Records drawn from a dataset
• • • • •
(** C37. Time-outs.  Less than 2^32 ticks after the time-out state was set (or last
    checked), wherever the count wrapped in between, xTaskCheckForTimeOut
    reports a time-out exactly when the ticks to wait have passed; otherwise it
    restarts the state at the present and leaves the remaining ticks, so that
    the sum of the waits of a call is what the caller asked for.  A wait of
    portMAX_DELAY never times out.  Later than that a time-out can be missed:
    when the count wrapped twice and stands below where it was, only the ticks
    beyond the last 2^32 are seen. *)
Theorem xTaskCheckForTimeOut_spec k to now start w :
  at_time k now -> entered_at to start -> start <= now -> 0 <= w < 2 ^ 32 ->
  (w = portMAX_DELAY -> xTaskCheckForTimeOut to w k = Ret ((false, to, w), k)) /\
  (w <> portMAX_DELAY -> now - start < 2 ^ 32 ->
    (w <= now - start -> xTaskCheckForTimeOut to w k = Ret ((true, to, w), k)) /\
    (now - start < w -> exists to', xTaskCheckForTimeOut to w k = Ret ((false, to', w - (now - start)), k) /\ entered_at to' now)) /\
  (w <> portMAX_DELAY -> forall e, now = start + 2 ^ 32 + e -> 0 <= e < w -> 2 ^ 32 <= start mod 2 ^ 32 + e ->
    exists to', xTaskCheckForTimeOut to w k = Ret ((false, to', w - e), k)).
Proof.
  intros [Htick Hover] [Hto1 Hto2] Hle Hw. unfold xTaskCheckForTimeOut, vTaskSetTimeOutState.
  split; [| split].
  - intros ->. done.
  - intros Hne Hlt. destruct (elapsed_exact now start Hle Hlt) as [Ee Ho].
    assert (negb (xNumOfOverflows k =? xOverflowCount to) && (xTimeOnEntering to <=? xTickCount k) = false) as Ec.
    { rewrite Htick, Hover, Hto1, Hto2. destruct (Z.eqb_spec (wrap_s 32 (now / 2 ^ 32)) (wrap_s 32 (start / 2 ^ 32))) as [E | E]; [done |].
      specialize (Ho E). by rewrite (proj2 (Z.leb_gt _ _)). }
    erewrite run_bind by done. rewrite (proj2 (Z.eqb_neq _ _) Hne), Ec, Htick, Hto1, Ee. split; intros Hx.
    + by rewrite (proj2 (Z.ltb_ge _ _)) by lia.
    + rewrite (proj2 (Z.ltb_lt _ _)) by lia. exists (mkTimeOut (xNumOfOverflows k) (xTickCount k)). split; [| by split].
      unfold gets, mbind, st_bind, mret, st_ret. do 3 f_equal. apply wrap_u_small. lia.
  - intros Hne e -> He Hbig. assert (now_mod : (start + 2 ^ 32 + e) mod 2 ^ 32 = start mod 2 ^ 32 + e - 2 ^ 32).
    { pose proof (Z.div_mod start (2 ^ 32) ltac:(lia)). pose proof (Z.mod_pos_bound start (2 ^ 32) ltac:(lia)).
      symmetry. apply (Z.mod_unique _ _ (start / 2 ^ 32 + 2)); lia. }
    erewrite run_bind by done. rewrite (proj2 (Z.eqb_neq _ _) Hne), Htick, Hto1, now_mod.
    pose proof (Z.mod_pos_bound start (2 ^ 32) ltac:(lia)).
    assert (start mod 2 ^ 32 <=? start mod 2 ^ 32 + e - 2 ^ 32 = false) as -> by (apply Z.leb_gt; lia). rewrite andb_false_r.
    assert (wrap_u 32 (start mod 2 ^ 32 + e - 2 ^ 32 - start mod 2 ^ 32) = e) as ->.
    { replace (start mod 2 ^ 32 + e - 2 ^ 32 - start mod 2 ^ 32) with (e + (-1) * 2 ^ 32) by lia.
      unfold wrap_u. rewrite Z_mod_plus_full. apply Z.mod_small. lia. }
    rewrite (proj2 (Z.ltb_lt _ _)) by lia. exists (mkTimeOut (xNumOfOverflows k) (xTickCount k)).
    unfold gets, mbind, st_bind, mret, st_ret. do 3 f_equal. apply wrap_u_small. lia.
Qed.

(** * Ticks pended while the scheduler is suspended *)

(** The ticks that interrupts of core 0 left pending are counted when the
    scheduler is resumed, but only core 0 counts: xTaskIncrementTick returns at
    once on the other core, and the loop of xTaskResumeAll still takes each
    pended tick off. *)
Lemma pended_ticks_lost : forall fuel k, xPortGetCoreID k <> 0 -> 0 <= uxPendedTicks k < 2 ^ 32 ->
  (Z.to_nat (uxPendedTicks k) < fuel)%nat ->
  exists k', pended_ticks_loop fuel k = Ret (tt, k') /\ xTickCount k' = xTickCount k /\ uxPendedTicks k' = 0.
Proof.
  induction fuel as [| fuel IH]; intros k Hc Hn Hf; [lia |]. cbn [pended_ticks_loop]. erewrite run_bind by done.
  destruct (Z.ltb_spec 0 (uxPendedTicks k)) as [Hpos | Hz]; [| exists k; split_and!; [done | done | lia]].
  assert (xTaskIncrementTick k = Ret (true, k)) as Ht.
  { unfold xTaskIncrementTick, core_id. erewrite run_bind by done. by rewrite (proj2 (Z.eqb_neq _ _) Hc). }
  erewrite run_bind by exact Ht. erewrite run_bind by done. erewrite run_bind by done.
  cbn [uxPendedTicks set_yield_pending]. rewrite (wrap_u_small 32 (uxPendedTicks k - 1)) by lia.
  destruct (IH (set_pended (uxPendedTicks k - 1) (set_yield_pending (<[xPortGetCoreID k := true]> (xYieldPending k)) k)))
    as (k' & Hr & Ht' & Hp'); [done | cbn; lia | cbn; lia |].
  exists k'. split_and!; done.
Qed.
• • • • •
Quote all the records exactly, please, leaving none out.

▶ _RESPONSE AREA_
(** C37. Time-outs.  Less than 2^32 ticks after the time-out state was set (or last
    checked), wherever the count wrapped in between, xTaskCheckForTimeOut
    reports a time-out exactly when the ticks to wait have passed; otherwise it
    restarts the state at the present and leaves the remaining ticks, so that
    the sum of the waits of a call is what the caller asked for.  A wait of
    portMAX_DELAY never times out.  Later than that a time-out can be missed:
    when the count wrapped twice and stands below where it was, only the ticks
    beyond the last 2^32 are seen. *)
Theorem xTaskCheckForTimeOut_spec k to now start w :
  at_time k now -> entered_at to start -> start <= now -> 0 <= w < 2 ^ 32 ->
  (w = portMAX_DELAY -> xTaskCheckForTimeOut to w k = Ret ((false, to, w), k)) /\
  (w <> portMAX_DELAY -> now - start < 2 ^ 32 ->
    (w <= now - start -> xTaskCheckForTimeOut to w k = Ret ((true, to, w), k)) /\
    (now - start < w -> exists to', xTaskCheckForTimeOut to w k = Ret ((false, to', w - (now - start)), k) /\ entered_at to' now)) /\
  (w <> portMAX_DELAY -> forall e, now = start + 2 ^ 32 + e -> 0 <= e < w -> 2 ^ 32 <= start mod 2 ^ 32 + e ->
    exists to', xTaskCheckForTimeOut to w k = Ret ((false, to', w - e), k)).
Proof.
  intros [Htick Hover] [Hto1 Hto2] Hle Hw. unfold xTaskCheckForTimeOut, vTaskSetTimeOutState.
  split; [| split].
  - intros ->. done.
  - intros Hne Hlt. destruct (elapsed_exact now start Hle Hlt) as [Ee Ho].
    assert (negb (xNumOfOverflows k =? xOverflowCount to) && (xTimeOnEntering to <=? xTickCount k) = false) as Ec.
    { rewrite Htick, Hover, Hto1, Hto2. destruct (Z.eqb_spec (wrap_s 32 (now / 2 ^ 32)) (wrap_s 32 (start / 2 ^ 32))) as [E | E]; [done |].
      specialize (Ho E). by rewrite (proj2 (Z.leb_gt _ _)). }
    erewrite run_bind by done. rewrite (proj2 (Z.eqb_neq _ _) Hne), Ec, Htick, Hto1, Ee. split; intros Hx.
    + by rewrite (proj2 (Z.ltb_ge _ _)) by lia.
    + rewrite (proj2 (Z.ltb_lt _ _)) by lia. exists (mkTimeOut (xNumOfOverflows k) (xTickCount k)). split; [| by split].
      unfold gets, mbind, st_bind, mret, st_ret. do 3 f_equal. apply wrap_u_small. lia.
  - intros Hne e -> He Hbig. assert (now_mod : (start + 2 ^ 32 + e) mod 2 ^ 32 = start mod 2 ^ 32 + e - 2 ^ 32).
    { pose proof (Z.div_mod start (2 ^ 32) ltac:(lia)). pose proof (Z.mod_pos_bound start (2 ^ 32) ltac:(lia)).
      symmetry. apply (Z.mod_unique _ _ (start / 2 ^ 32 + 2)); lia. }
    erewrite run_bind by done. rewrite (proj2 (Z.eqb_neq _ _) Hne), Htick, Hto1, now_mod.
    pose proof (Z.mod_pos_bound start (2 ^ 32) ltac:(lia)).
    assert (start mod 2 ^ 32 <=? start mod 2 ^ 32 + e - 2 ^ 32 = false) as -> by (apply Z.leb_gt; lia). rewrite andb_false_r.
    assert (wrap_u 32 (start mod 2 ^ 32 + e - 2 ^ 32 - start mod 2 ^ 32) = e) as ->.
    { replace (start mod 2 ^ 32 + e - 2 ^ 32 - start mod 2 ^ 32) with (e + (-1) * 2 ^ 32) by lia.
      unfold wrap_u. rewrite Z_mod_plus_full. apply Z.mod_small. lia. }
    rewrite (proj2 (Z.ltb_lt _ _)) by lia. exists (mkTimeOut (xNumOfOverflows k) (xTickCount k)).
    unfold gets, mbind, st_bind, mret, st_ret. do 3 f_equal. apply wrap_u_small. lia.
Qed.

(** * Ticks pended while the scheduler is suspended *)

(** The ticks that interrupts of core 0 left pending are counted when the
    scheduler is resumed, but only core 0 counts: xTaskIncrementTick returns at
    once on the other core, and the loop of xTaskResumeAll still takes each
    pended tick off. *)
Lemma pended_ticks_lost : forall fuel k, xPortGetCoreID k <> 0 -> 0 <= uxPendedTicks k < 2 ^ 32 ->
  (Z.to_nat (uxPendedTicks k) < fuel)%nat ->
  exists k', pended_ticks_loop fuel k = Ret (tt, k') /\ xTickCount k' = xTickCount k /\ uxPendedTicks k' = 0.
Proof.
  induction fuel as [| fuel IH]; intros k Hc Hn Hf; [lia |]. cbn [pended_ticks_loop]. erewrite run_bind by done.
  destruct (Z.ltb_spec 0 (uxPendedTicks k)) as [Hpos | Hz]; [| exists k; split_and!; [done | done | lia]].
  assert (xTaskIncrementTick k = Ret (true, k)) as Ht.
  { unfold xTaskIncrementTick, core_id. erewrite run_bind by done. by rewrite (proj2 (Z.eqb_neq _ _) Hc). }
  erewrite run_bind by exact Ht. erewrite run_bind by done. erewrite run_bind by done.
  cbn [uxPendedTicks set_yield_pending]. rewrite (wrap_u_small 32 (uxPendedTicks k - 1)) by lia.
  destruct (IH (set_pended (uxPendedTicks k - 1) (set_yield_pending (<[xPortGetCoreID k := true]> (xYieldPending k)) k)))
    as (k' & Hr & Ht' & Hp'); [done | cbn; lia | cbn; lia |].
  exists k'. split_and!; done.
Qed.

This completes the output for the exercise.